[Recorded data]
(** * database-mcp: the SQL query validator and the pagination helper

    A shallow embedding of [mcp/sql_query_validation.go] and of
    [GetPaginationParams] from the pagination helpers, with the properties
    stated for them.

    Go strings are byte sequences: they are modelled by [string], whose
    characters ([ascii]) are the 256 byte values.  Go's [int] is modelled by
    [Z]; every counter below is bounded by the length of a string, so no
    wrap-around is involved, except in the pagination arithmetic where it is
    written out. *)

From Stdlib Require Import ZArith Lia Bool Ascii String.
From Stdlib Require Import Floats.SpecFloat.
From stdpp Require Import gmap strings.

Local Open Scope Z_scope.

(** ** Bytes *)

Definition code (c : ascii) : Z := Z.of_N (N_of_ascii c).

Definition inRange (lo hi : Z) (c : ascii) : bool :=
  (lo <=? code c) && (code c <=? hi).

Definition isByte (n : Z) (c : ascii) : bool := code c =? n.

(** ** The part of Go's [strings] package the validator calls *)

Module strings.

Definition len (s : string) : Z := Z.of_nat (String.length s).

(** [s[i:]] *)
Fixpoint sliceFrom (s : string) (i : nat) : string :=
  match i, s with
  | O, _ => s
  | S n, String _ t => sliceFrom t n
  | S _, EmptyString => EmptyString
  end.
(* ===== verification/_CoqProject ===== *)
-Q . S2P
Prelude.v
Numbers.v
Strings.v
Values.v
Encoding.v
Envelope.v
Digest.v
Cbor.v
CborSpec.v
Attestation.v
Externals.v
State.v
StateFacts.v
StateSpec.v
Config.v
Text.v
Errors.v
Effects.v
Persistence.v
World.v
Cursor.v
Concurrency.v
Upkeep.v
Stringify.v
Doubles.v
Buffers.v
Decimal.v
Aggregate.v
Ssrf.v
SsrfSpec.v
Breaker.v
Capabilities.v
WorkerCore.v
Allowlist.v
Relay.v
RelaySpec.v
FeedPlan.v
Signers.v
WorkerSigning.v
WorkerSigningSpec.v
FeedPolicy.v
FeedRegistry.v
FeedQuote.v
FeedSubmit.v
Feeds.v
FeedsSpec.v
Policy.v
Guards.v
GuardsSpec.v
Samples.v
Queue.v
QueueSpec.v
Signing.v
Prepare.v
EnclaveCore.v
EnclaveFulfill.v
EnclaveFeed.v
EnclaveServer.v
EnclaveSamples.v
EnclaveSpec.v
EnclaveKeys.v
EnclaveAgree.v
EnclaveFeedSpec.v
AutomationStore.v
Automation.v
AutomationSpec.v
AutomationRows.v
AutomationControl.v
PrepareSpec.v
Process.v
ProcessSpec.v
Fate.v
DeliverySpec.v
Processor.v
ProcessorSpec.v
N3Client.v
N3Fulfill.v
N3ClientSpec.v
N3SubmitSpec.v
N3FulfillSpec.v
Lemma pretty_N_go_forall (f : ascii -> bool) x s :
  (forall n, f (pretty_N_char n) = true) -> str_forall f s = true ->
  str_forall f (pretty_N_go x s) = true.
Proof.
  intros Hf. revert s. induction (N.lt_wf_0 x) as [x _ IH]; intros s Hs.
  destruct (decide (x = 0)%N) as [->|Hx]; [by rewrite pretty_N_go_0|].
  rewrite pretty_N_go_step by lia. apply IH; [by apply N.div_lt; lia|].
  simpl. by rewrite Hf, Hs.
Qed.

Lemma num_to_string_forall (f : ascii -> bool) z :
  (forall n, f (pretty_N_char n) = true) -> f "-"%char = true ->
  str_forall f (num_to_string z) = true.
Proof.
  intros Hf Hd. unfold num_to_string, pretty, pretty_Z.
  assert (forall p, str_forall f (pretty (N.pos p)) = true) as Hp.
  { intros p. unfold pretty, pretty_N. case_decide; [done|]. by apply pretty_N_go_forall. }
  pose proof (Hf 0%N : f "0"%char = true) as H0.
  destruct z.
  - simpl. by rewrite H0.
  - apply Hp.
  - change (str_forall f ("-" +:+ pretty p)) with (f "-"%char && str_forall f (pretty (N.pos p))).
    by rewrite Hd, Hp.
Qed.

Lemma num_to_string_no_colon z : str_forall (not_char ":") (num_to_string z) = true.
Proof.
  apply num_to_string_forall; [|done]. intros n. unfold pretty_N_char. by repeat case_match.
Qed.

Lemma pretty_N_go_ne x s : s <> "" -> pretty_N_go x s <> "".
Proof.
  revert s. induction (N.lt_wf_0 x) as [x _ IH]; intros s Hs.
  destruct (decide (x = 0)%N) as [->|Hx]; [by rewrite pretty_N_go_0|].
  rewrite pretty_N_go_step by lia. apply IH; [by apply N.div_lt; lia|done].
Qed.

Lemma num_to_string_ne z : num_to_string z <> "".
Proof.
  unfold num_to_string, pretty, pretty_Z. destruct z as [|p|p]; [done| |done].
  unfold pretty, pretty_positive, pretty, pretty_N. case_decide; [done|].
  rewrite pretty_N_go_step by lia. by apply pretty_N_go_ne.
Qed.

(** ** Generic lemmas: lists *)

Lemma NoDup_fmap_filter {A B} (f : A -> B) (P : A -> Prop) `{!forall x, Decision (P x)} (l : list A) :
  NoDup (f <$> l) -> NoDup (f <$> filter P l).
Proof.
  induction l as [|x l IH]; [done|]. rewrite fmap_cons, NoDup_cons. intros [Hx Hl].
  rewrite filter_cons. case_decide; [|auto]. rewrite fmap_cons. apply NoDup_cons. split; [|auto].
  intros (y & Hxy & Hy)%list_elem_of_fmap. apply Hx. rewrite Hxy.
  apply list_elem_of_filter in Hy as [_ Hy]. by apply list_elem_of_fmap_2.
Qed.

Lemma Forall_filter_2 {A} (P Q : A -> Prop) `{!forall x, Decision (P x)} (l : list A) :
  Forall Q l -> Forall Q (filter P l).
Proof. rewrite !Forall_forall. intros HF x [_ Hx]%list_elem_of_filter. auto. Qed.

Lemma filter_none {A} (P : A -> Prop) `{!forall x, Decision (P x)} (l : list A) :
  (forall x, x ∈ l -> ~ P x) -> filter P l = [].
Proof.
  induction l as [|x l IH]; intros Hn; [done|]. rewrite filter_cons_False by (apply Hn; left).
  apply IH. intros y Hy. apply Hn. by right.
Qed.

> **What the task asks**: Print exactly the lines above, between the one holding "apply list_elem_of_filter in" and the one holding "Proof. rewrite !Forall_forall.", inclusive, and nothing besides.

> **Exercise result**:
  apply list_elem_of_filter in Hy as [_ Hy]. by apply list_elem_of_fmap_2.
Qed.

Lemma Forall_filter_2 {A} (P Q : A -> Prop) `{!forall x, Decision (P x)} (l : list A) :
  Forall Q l -> Forall Q (filter P l).
Proof. rewrite !Forall_forall. intros HF x [_ Hx]%list_elem_of_filter. auto. Qed.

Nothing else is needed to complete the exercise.